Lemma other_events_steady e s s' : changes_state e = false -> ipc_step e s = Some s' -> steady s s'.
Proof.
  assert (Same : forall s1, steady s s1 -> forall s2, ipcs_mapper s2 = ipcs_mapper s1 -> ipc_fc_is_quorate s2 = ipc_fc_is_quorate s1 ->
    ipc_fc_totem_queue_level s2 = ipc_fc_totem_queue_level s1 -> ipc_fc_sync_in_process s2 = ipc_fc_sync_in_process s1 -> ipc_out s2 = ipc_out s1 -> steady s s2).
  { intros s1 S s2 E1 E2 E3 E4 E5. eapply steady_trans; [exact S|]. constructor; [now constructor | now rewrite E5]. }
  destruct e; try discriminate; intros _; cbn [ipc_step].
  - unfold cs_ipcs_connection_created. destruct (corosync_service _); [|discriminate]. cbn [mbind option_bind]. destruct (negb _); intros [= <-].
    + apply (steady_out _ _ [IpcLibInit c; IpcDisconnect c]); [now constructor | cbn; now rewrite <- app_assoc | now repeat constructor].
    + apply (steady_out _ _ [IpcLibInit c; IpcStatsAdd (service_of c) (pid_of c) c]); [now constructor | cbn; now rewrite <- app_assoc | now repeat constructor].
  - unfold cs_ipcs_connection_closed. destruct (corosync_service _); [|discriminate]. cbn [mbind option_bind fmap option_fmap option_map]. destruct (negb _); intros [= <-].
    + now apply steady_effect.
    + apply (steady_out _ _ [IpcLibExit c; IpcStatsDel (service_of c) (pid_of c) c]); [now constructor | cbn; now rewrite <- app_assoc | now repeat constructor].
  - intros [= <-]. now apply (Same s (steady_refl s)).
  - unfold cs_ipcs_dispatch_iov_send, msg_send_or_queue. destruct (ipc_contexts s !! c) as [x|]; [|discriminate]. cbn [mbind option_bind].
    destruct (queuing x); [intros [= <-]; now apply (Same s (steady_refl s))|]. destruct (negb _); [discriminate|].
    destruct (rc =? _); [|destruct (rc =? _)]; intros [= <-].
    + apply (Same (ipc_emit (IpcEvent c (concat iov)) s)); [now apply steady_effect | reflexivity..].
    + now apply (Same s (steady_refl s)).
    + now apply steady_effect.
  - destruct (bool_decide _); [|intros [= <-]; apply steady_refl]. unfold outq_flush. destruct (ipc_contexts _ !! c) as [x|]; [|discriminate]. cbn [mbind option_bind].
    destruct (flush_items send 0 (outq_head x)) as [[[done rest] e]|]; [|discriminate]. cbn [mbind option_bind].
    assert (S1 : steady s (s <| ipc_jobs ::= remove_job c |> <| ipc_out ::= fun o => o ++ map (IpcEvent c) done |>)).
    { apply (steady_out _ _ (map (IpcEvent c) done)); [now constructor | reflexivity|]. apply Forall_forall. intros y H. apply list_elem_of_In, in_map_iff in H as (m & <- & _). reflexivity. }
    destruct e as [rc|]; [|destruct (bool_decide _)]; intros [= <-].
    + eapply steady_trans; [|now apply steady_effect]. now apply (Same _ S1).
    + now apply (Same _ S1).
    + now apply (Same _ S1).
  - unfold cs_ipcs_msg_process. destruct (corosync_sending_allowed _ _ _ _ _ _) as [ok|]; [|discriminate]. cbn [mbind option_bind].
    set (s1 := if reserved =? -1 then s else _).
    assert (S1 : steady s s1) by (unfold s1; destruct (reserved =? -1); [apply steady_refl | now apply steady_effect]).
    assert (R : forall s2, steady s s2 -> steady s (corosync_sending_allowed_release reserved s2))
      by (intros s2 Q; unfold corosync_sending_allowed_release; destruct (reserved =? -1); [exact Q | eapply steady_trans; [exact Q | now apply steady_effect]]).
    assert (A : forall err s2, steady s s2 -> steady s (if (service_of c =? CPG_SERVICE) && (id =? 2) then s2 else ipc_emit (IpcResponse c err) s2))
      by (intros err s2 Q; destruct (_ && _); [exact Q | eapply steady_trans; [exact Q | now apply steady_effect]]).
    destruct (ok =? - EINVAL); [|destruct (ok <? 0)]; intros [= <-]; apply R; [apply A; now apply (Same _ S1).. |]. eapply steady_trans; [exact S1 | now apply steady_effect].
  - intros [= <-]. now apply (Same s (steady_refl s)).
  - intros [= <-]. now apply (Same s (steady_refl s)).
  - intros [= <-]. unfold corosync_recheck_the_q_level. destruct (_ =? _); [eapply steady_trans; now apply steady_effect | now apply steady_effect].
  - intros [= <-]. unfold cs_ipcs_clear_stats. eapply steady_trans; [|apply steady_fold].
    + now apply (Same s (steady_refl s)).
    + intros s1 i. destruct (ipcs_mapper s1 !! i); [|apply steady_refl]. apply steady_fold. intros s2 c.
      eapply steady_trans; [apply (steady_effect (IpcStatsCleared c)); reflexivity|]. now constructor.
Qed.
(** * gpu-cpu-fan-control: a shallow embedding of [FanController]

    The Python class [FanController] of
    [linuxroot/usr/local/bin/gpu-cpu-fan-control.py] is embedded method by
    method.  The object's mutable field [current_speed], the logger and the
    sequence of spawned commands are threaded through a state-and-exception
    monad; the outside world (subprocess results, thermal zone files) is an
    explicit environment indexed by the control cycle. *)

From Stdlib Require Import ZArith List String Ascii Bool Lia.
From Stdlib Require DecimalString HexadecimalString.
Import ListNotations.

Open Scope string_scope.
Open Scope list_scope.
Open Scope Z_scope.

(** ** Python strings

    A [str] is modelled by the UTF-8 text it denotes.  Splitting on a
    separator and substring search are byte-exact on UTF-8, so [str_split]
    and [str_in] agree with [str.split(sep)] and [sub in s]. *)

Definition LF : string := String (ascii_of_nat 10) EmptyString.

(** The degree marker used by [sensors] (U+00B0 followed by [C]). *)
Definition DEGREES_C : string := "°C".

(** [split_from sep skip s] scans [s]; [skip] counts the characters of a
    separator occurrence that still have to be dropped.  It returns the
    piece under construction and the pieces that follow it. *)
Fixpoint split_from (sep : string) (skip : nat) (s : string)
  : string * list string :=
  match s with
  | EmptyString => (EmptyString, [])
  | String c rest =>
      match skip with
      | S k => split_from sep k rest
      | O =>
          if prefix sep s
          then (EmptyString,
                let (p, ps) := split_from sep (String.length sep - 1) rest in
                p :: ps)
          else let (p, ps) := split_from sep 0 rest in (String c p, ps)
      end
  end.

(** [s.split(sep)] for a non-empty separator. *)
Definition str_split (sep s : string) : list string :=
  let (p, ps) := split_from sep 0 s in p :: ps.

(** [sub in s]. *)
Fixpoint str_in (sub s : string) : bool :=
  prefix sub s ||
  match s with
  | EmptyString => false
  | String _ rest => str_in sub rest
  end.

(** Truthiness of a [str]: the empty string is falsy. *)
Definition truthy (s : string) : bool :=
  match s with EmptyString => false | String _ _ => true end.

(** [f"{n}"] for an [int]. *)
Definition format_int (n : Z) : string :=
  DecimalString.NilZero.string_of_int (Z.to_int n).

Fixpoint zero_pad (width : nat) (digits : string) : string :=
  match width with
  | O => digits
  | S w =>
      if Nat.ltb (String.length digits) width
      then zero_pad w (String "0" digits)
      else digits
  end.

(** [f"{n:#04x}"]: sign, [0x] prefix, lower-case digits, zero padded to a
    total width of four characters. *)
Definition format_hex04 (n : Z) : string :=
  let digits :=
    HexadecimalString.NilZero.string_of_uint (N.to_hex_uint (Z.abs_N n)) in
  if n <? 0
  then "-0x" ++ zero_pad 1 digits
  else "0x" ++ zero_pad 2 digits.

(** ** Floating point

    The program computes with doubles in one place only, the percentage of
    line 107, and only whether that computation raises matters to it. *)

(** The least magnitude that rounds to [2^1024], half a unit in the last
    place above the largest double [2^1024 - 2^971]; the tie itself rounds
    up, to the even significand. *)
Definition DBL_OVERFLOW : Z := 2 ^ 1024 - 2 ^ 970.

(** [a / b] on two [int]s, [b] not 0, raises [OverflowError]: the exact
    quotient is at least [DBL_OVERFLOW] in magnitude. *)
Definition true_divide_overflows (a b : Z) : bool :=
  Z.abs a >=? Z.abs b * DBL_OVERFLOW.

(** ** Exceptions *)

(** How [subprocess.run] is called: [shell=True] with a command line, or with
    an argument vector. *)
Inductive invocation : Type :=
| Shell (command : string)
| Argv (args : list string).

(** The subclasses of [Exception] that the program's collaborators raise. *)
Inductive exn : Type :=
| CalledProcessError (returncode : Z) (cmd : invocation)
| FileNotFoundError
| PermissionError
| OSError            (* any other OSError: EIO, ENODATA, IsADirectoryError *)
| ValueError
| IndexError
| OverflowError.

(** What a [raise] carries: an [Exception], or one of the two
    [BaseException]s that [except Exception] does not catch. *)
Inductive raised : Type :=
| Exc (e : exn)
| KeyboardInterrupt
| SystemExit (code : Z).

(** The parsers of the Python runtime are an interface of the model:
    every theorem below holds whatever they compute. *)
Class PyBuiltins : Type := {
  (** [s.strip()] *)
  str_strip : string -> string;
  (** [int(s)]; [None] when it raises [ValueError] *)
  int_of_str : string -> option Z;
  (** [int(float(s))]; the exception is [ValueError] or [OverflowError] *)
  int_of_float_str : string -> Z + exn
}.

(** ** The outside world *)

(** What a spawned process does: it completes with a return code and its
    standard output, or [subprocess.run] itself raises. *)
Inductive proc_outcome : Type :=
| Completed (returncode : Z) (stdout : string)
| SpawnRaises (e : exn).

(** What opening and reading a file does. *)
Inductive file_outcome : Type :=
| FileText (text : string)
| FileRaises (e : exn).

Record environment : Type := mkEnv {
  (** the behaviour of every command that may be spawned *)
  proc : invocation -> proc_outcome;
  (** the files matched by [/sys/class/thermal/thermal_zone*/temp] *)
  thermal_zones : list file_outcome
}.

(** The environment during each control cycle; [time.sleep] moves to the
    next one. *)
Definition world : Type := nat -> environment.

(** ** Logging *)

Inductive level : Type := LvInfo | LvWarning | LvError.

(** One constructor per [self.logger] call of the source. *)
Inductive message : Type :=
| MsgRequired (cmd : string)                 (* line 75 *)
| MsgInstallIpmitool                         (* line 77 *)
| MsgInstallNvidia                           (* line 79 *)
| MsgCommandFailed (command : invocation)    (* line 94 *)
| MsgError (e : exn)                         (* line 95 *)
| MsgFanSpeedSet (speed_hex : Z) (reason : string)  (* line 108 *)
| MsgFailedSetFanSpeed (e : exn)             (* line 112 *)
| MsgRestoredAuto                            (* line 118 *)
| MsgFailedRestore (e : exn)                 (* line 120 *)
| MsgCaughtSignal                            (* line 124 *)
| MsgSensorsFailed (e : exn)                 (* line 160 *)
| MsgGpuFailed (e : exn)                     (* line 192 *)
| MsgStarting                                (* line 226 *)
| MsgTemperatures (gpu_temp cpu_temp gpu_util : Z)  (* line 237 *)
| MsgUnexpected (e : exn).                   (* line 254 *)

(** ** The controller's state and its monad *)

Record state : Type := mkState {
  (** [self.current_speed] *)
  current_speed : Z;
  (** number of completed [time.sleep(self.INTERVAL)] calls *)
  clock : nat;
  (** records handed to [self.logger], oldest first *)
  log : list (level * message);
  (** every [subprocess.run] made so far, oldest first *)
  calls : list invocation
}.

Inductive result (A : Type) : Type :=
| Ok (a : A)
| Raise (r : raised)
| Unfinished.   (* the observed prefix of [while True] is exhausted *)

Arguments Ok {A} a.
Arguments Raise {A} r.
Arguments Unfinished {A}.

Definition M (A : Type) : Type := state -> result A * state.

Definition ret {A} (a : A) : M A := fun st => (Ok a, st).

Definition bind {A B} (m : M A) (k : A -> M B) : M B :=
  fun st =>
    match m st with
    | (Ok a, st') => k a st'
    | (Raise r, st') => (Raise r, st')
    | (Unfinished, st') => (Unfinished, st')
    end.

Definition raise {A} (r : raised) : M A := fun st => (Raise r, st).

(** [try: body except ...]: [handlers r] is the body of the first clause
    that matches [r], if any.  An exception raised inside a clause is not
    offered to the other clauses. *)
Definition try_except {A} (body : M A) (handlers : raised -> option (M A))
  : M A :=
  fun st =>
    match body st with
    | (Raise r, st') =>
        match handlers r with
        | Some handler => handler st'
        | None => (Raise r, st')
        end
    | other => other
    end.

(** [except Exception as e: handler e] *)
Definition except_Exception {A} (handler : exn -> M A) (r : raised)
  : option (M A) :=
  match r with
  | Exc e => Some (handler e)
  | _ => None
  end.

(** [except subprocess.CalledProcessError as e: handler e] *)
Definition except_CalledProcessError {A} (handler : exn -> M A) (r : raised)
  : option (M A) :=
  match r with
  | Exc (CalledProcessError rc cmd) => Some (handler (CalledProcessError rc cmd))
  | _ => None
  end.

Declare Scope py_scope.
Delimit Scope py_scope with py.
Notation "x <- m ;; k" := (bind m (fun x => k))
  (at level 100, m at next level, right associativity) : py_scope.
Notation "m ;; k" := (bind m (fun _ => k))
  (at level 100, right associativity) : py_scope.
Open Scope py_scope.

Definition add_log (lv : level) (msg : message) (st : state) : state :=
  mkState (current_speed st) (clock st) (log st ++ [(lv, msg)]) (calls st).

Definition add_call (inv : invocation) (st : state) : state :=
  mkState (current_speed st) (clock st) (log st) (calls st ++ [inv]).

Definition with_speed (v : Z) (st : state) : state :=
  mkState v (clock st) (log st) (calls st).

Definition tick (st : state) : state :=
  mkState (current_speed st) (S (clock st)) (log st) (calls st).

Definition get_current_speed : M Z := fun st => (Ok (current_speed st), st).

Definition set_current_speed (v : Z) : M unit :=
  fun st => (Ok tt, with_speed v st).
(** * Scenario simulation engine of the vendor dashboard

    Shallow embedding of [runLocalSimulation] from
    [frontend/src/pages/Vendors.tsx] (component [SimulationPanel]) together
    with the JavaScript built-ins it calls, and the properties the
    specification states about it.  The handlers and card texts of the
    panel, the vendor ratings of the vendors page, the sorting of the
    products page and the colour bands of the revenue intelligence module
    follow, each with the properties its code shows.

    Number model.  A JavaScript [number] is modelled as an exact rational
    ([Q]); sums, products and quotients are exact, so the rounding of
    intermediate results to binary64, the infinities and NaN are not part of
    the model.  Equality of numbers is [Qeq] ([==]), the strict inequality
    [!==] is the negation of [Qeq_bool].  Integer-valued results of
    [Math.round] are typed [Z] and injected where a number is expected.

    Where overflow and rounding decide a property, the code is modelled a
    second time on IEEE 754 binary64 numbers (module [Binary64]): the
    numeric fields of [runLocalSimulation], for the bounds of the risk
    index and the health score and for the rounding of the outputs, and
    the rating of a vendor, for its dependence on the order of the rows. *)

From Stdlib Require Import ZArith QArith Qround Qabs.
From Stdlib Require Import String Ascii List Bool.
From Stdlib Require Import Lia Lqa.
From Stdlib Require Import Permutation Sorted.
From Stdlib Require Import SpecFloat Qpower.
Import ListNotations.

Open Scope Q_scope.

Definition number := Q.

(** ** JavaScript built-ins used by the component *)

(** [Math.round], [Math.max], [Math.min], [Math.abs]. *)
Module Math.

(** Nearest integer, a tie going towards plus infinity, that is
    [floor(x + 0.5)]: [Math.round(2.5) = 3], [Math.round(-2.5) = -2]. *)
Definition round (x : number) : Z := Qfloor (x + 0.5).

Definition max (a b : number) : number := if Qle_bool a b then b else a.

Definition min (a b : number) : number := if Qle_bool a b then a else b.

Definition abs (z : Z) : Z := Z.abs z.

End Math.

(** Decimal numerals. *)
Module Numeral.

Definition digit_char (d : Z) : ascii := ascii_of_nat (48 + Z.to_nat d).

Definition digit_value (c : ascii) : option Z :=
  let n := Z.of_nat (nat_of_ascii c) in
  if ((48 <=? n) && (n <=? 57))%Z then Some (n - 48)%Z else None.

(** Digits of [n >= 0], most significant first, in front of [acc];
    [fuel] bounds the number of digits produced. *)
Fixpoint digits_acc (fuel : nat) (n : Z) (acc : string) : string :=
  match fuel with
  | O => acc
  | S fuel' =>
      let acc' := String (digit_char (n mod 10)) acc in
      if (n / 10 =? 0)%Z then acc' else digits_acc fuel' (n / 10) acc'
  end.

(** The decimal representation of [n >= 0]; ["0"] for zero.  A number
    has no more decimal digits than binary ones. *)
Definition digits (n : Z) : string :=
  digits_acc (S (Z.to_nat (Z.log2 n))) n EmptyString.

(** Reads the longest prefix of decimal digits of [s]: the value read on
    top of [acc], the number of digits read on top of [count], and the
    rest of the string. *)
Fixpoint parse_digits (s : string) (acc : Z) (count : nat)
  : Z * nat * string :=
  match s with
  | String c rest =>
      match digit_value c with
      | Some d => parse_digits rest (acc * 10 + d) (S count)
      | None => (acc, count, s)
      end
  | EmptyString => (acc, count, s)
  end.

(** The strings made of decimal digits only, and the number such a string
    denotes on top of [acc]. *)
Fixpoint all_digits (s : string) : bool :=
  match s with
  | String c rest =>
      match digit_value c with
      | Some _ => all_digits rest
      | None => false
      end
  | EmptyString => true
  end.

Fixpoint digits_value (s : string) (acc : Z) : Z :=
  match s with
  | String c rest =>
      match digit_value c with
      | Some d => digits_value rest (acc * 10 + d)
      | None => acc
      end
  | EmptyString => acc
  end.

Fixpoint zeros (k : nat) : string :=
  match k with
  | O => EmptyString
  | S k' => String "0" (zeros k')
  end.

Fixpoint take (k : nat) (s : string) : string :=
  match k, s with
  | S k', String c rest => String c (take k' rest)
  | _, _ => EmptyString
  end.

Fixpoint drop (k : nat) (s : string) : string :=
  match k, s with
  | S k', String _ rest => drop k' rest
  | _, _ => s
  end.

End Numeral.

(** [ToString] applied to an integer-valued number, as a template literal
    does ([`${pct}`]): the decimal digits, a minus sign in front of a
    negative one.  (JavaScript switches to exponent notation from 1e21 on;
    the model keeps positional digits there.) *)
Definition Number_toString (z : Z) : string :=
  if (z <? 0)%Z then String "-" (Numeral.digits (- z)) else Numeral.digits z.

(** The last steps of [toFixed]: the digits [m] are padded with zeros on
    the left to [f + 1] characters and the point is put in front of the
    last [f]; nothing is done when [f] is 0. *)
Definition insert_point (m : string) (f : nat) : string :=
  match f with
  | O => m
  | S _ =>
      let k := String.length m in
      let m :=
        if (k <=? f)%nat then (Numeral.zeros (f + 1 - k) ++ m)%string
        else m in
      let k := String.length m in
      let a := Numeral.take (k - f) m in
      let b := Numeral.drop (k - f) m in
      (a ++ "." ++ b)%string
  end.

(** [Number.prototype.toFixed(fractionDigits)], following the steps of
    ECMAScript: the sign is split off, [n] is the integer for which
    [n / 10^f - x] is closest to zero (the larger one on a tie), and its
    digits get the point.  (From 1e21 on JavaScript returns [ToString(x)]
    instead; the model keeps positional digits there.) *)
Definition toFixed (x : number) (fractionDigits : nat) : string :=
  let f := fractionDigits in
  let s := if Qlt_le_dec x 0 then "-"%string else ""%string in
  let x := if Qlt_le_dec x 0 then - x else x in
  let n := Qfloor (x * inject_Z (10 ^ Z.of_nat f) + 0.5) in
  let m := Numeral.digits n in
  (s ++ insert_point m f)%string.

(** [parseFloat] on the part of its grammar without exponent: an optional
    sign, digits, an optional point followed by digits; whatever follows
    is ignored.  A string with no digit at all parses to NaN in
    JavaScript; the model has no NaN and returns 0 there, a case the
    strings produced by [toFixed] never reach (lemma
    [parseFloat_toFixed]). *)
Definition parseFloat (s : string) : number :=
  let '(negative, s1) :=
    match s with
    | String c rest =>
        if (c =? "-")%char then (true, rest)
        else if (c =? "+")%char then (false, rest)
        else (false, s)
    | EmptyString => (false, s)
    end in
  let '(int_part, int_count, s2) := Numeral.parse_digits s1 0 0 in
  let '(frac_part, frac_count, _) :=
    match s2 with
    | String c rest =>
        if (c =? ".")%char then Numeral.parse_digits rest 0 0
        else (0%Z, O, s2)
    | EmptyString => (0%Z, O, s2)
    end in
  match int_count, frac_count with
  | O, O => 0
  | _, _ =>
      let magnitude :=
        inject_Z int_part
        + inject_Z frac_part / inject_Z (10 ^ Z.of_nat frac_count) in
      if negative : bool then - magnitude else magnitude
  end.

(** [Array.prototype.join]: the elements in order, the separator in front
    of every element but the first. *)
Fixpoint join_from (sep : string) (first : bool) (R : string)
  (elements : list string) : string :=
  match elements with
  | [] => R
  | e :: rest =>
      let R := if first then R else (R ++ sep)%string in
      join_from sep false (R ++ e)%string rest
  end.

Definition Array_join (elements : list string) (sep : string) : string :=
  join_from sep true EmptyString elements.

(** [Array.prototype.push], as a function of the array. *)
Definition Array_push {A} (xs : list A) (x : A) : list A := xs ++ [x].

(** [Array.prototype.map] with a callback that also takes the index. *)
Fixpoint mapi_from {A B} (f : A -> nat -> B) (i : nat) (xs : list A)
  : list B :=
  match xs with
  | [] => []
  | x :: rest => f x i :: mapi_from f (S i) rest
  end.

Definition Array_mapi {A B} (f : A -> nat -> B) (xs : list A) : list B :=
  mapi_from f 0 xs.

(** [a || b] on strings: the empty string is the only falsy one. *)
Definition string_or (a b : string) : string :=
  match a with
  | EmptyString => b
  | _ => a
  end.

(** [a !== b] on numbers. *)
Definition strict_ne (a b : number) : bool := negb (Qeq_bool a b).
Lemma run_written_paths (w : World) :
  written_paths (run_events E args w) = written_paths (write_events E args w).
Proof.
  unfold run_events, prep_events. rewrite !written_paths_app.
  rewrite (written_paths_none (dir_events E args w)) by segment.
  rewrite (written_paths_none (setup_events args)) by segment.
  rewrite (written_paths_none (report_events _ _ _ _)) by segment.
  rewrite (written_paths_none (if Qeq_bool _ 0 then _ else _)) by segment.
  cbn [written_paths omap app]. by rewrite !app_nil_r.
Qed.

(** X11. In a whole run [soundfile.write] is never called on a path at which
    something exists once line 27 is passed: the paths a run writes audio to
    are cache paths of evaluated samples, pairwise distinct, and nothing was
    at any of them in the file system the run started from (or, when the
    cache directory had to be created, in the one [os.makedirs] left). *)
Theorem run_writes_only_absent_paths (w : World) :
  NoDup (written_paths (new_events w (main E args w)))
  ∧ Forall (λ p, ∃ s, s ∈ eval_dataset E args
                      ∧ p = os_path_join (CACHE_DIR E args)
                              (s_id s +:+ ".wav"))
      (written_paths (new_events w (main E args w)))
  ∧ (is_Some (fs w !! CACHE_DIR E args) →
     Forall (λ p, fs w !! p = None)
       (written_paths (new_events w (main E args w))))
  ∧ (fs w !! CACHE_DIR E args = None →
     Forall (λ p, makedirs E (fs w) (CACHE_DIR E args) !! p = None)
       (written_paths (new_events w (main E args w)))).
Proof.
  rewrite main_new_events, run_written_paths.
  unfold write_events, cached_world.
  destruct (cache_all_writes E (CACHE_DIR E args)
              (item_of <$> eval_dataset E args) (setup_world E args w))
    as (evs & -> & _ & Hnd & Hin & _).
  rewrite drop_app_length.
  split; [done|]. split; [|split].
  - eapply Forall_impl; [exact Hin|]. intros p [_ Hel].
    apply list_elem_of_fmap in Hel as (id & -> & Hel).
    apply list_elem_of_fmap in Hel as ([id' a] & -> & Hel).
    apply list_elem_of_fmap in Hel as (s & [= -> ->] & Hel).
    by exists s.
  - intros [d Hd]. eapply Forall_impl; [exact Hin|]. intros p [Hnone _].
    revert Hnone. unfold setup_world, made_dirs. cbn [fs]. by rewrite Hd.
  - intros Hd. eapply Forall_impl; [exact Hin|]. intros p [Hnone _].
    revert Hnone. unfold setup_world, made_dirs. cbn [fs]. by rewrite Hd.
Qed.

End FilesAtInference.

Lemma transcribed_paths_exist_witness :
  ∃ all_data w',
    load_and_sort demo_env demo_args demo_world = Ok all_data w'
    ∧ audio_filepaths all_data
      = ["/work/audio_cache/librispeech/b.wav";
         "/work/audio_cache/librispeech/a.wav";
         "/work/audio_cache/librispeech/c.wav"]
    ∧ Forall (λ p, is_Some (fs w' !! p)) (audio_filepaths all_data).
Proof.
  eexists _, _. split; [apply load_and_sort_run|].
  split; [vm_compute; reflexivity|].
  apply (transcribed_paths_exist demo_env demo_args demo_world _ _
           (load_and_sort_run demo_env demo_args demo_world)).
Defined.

Prompt
Starting at the first line of the records above, please copy every line exactly through the line containing "destruct e; try", and stop there.

Task response
Lemma other_events_steady e s s' : changes_state e = false -> ipc_step e s = Some s' -> steady s s'.
Proof.
  assert (Same : forall s1, steady s s1 -> forall s2, ipcs_mapper s2 = ipcs_mapper s1 -> ipc_fc_is_quorate s2 = ipc_fc_is_quorate s1 ->
    ipc_fc_totem_queue_level s2 = ipc_fc_totem_queue_level s1 -> ipc_fc_sync_in_process s2 = ipc_fc_sync_in_process s1 -> ipc_out s2 = ipc_out s1 -> steady s s2).
  { intros s1 S s2 E1 E2 E3 E4 E5. eapply steady_trans; [exact S|]. constructor; [now constructor | now rewrite E5]. }
  destruct e; try discriminate; intros _; cbn [ipc_step].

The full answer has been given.